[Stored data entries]
==========
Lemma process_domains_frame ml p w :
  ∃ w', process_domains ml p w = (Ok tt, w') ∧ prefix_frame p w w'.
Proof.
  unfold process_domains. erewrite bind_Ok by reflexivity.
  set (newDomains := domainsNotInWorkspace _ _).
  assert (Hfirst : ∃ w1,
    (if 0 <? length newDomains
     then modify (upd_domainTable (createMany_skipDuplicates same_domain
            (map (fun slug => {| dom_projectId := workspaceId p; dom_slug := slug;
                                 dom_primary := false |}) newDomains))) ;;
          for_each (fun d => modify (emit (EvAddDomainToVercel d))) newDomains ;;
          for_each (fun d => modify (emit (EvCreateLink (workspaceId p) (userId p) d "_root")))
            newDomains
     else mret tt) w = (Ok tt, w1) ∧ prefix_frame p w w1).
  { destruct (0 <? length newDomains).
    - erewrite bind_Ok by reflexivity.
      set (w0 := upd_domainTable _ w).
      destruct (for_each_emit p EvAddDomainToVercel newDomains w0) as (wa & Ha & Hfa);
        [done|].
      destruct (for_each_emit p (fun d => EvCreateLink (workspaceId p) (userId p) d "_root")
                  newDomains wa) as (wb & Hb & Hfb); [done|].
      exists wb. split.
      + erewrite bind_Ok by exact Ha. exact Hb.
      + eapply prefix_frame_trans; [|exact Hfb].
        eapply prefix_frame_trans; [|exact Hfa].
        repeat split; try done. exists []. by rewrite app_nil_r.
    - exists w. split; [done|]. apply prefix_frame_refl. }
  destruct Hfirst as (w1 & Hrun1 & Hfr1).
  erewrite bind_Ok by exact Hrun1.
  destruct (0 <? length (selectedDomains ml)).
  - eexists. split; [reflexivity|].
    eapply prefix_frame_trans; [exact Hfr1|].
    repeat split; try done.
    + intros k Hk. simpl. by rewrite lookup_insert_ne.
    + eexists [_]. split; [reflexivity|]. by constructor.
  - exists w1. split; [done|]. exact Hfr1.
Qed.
==========
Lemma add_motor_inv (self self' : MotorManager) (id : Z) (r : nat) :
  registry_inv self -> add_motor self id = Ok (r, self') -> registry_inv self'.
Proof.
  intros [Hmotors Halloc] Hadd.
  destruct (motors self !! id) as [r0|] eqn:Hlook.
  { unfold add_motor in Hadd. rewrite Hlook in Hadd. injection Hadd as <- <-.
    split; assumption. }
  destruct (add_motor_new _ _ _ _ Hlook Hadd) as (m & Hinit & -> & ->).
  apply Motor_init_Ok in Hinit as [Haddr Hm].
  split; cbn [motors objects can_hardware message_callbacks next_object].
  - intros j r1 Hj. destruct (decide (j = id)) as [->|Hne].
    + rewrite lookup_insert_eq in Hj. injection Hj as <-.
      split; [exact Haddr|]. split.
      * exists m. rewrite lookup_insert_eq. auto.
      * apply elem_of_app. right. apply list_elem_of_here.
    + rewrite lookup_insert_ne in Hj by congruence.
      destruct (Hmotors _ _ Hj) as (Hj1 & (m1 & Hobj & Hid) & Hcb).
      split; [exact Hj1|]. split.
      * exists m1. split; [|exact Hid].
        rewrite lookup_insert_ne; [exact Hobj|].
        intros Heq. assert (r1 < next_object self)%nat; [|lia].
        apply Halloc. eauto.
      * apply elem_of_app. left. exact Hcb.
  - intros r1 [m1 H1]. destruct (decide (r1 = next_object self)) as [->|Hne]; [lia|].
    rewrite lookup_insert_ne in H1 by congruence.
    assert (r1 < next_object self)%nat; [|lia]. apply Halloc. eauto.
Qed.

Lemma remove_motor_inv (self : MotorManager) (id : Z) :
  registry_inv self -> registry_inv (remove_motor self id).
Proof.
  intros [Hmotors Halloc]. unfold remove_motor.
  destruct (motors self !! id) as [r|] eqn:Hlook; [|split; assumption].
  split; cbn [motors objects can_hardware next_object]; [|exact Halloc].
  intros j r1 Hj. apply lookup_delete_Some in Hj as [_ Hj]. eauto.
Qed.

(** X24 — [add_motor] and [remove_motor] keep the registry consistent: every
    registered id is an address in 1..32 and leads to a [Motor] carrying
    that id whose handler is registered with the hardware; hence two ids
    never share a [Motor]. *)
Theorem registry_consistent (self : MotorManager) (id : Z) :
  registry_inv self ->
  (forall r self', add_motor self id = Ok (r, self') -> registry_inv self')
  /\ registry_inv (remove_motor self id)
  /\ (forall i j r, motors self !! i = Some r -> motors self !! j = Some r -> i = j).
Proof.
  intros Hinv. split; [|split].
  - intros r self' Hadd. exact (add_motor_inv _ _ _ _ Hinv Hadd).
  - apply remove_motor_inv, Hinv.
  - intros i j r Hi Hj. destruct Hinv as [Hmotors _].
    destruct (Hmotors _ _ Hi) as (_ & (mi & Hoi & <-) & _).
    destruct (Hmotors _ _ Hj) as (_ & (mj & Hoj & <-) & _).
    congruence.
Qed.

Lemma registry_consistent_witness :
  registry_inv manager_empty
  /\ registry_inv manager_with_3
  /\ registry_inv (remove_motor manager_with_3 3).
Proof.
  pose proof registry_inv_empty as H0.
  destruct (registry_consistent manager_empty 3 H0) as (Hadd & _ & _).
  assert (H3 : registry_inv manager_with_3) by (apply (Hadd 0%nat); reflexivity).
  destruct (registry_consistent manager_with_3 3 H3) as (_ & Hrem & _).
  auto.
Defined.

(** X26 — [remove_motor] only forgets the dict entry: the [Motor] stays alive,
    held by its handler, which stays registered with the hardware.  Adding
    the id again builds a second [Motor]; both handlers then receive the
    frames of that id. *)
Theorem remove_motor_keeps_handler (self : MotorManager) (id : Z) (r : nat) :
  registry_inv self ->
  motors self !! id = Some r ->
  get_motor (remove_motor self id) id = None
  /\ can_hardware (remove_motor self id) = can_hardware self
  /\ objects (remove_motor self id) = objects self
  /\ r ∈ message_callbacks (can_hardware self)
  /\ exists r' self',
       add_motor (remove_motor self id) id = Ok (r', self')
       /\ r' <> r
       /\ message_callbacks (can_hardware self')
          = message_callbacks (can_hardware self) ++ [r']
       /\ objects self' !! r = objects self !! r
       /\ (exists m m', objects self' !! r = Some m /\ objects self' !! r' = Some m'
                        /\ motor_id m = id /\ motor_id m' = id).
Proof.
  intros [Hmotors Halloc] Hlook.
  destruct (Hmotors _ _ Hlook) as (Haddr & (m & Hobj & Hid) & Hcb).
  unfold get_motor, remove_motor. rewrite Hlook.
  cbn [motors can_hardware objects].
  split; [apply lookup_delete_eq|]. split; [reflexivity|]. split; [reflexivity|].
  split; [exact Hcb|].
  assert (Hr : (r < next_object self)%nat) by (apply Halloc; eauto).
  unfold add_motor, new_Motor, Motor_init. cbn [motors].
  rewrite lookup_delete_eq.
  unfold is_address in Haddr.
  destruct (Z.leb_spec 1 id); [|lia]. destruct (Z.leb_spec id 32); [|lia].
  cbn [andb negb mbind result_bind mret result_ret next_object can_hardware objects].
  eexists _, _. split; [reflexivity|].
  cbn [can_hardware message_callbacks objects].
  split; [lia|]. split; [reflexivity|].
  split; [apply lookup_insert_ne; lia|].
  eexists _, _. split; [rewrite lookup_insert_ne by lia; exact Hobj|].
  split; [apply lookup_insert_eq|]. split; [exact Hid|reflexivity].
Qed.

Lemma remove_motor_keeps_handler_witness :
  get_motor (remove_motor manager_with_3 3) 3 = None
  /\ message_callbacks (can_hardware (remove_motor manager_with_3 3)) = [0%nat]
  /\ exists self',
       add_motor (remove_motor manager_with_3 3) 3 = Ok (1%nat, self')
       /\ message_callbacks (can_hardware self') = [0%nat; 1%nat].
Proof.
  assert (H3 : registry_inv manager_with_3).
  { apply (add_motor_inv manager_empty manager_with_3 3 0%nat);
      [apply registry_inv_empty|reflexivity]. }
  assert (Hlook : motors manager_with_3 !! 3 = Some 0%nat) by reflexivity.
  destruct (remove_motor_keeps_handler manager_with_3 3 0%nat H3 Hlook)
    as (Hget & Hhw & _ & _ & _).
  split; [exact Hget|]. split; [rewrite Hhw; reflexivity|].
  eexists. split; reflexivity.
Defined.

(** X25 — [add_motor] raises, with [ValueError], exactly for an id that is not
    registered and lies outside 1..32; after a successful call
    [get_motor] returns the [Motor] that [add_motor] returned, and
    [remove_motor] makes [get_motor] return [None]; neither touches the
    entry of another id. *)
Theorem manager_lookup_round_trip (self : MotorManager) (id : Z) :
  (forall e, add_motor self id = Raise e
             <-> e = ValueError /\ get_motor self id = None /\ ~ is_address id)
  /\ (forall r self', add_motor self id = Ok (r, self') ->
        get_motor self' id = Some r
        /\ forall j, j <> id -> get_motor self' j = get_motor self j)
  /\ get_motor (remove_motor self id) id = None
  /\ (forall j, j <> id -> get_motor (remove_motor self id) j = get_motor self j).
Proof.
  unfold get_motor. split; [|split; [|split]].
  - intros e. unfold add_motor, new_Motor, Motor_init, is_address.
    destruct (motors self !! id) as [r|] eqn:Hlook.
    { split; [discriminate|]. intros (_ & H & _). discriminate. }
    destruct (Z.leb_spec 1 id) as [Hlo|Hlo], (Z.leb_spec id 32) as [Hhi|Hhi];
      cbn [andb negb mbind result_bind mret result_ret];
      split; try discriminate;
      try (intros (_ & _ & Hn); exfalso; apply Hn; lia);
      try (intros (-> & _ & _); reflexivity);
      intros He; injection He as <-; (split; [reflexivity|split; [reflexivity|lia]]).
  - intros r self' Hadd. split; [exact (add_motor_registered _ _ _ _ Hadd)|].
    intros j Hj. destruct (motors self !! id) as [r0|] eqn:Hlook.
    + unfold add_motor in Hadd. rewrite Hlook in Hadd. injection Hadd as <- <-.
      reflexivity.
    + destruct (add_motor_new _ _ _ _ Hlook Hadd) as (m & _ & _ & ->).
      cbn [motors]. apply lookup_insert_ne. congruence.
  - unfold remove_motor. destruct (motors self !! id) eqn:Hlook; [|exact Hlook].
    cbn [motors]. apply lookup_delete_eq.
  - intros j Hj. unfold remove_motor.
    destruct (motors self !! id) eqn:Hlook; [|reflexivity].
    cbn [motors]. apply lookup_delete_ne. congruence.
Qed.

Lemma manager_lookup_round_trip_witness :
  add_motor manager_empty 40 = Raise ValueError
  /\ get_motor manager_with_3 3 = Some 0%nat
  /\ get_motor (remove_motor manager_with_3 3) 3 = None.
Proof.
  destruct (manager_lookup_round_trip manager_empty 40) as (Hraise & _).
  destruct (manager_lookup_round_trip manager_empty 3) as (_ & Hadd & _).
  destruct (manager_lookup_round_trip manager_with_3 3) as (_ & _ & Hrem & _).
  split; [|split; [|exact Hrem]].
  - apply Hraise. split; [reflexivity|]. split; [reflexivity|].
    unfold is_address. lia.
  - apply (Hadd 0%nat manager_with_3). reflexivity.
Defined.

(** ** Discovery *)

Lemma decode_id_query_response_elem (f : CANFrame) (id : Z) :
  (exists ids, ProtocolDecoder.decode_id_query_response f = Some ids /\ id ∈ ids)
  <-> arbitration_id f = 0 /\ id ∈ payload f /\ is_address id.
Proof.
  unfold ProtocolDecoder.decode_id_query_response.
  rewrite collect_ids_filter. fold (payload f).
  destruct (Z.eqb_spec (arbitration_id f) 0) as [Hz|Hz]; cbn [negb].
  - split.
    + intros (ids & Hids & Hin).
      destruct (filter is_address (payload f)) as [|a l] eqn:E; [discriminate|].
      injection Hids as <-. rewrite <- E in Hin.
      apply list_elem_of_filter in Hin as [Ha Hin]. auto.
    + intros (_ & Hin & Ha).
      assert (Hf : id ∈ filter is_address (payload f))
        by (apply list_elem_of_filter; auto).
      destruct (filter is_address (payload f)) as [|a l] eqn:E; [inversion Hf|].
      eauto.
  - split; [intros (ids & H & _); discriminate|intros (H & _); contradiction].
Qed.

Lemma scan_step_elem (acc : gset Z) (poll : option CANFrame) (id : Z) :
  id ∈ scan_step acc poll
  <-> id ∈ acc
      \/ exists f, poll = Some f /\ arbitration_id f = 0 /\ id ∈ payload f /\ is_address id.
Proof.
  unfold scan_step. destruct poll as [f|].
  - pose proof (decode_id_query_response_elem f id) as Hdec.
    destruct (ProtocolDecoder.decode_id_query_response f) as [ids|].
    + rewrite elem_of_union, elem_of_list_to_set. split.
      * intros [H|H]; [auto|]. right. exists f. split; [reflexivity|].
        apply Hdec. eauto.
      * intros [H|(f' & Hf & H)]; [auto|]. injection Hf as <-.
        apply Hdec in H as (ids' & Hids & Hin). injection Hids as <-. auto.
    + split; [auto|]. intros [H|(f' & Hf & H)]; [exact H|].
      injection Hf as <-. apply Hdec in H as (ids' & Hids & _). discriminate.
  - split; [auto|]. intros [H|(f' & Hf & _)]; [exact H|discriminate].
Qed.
==========
From the line that has "split; [apply lookup_delete_eq|]." through the line that has "cbn [andb negb mbind result_bind mret result_ret next_object", copy every line exactly as it appears above, and leave out all others.

  split; [apply lookup_delete_eq|]. split; [reflexivity|]. split; [reflexivity|].
  split; [exact Hcb|].
  assert (Hr : (r < next_object self)%nat) by (apply Halloc; eauto).
  unfold add_motor, new_Motor, Motor_init. cbn [motors].
  rewrite lookup_delete_eq.
  unfold is_address in Haddr.
  destruct (Z.leb_spec 1 id); [|lia]. destruct (Z.leb_spec id 32); [|lia].
  cbn [andb negb mbind result_bind mret result_ret next_object can_hardware objects].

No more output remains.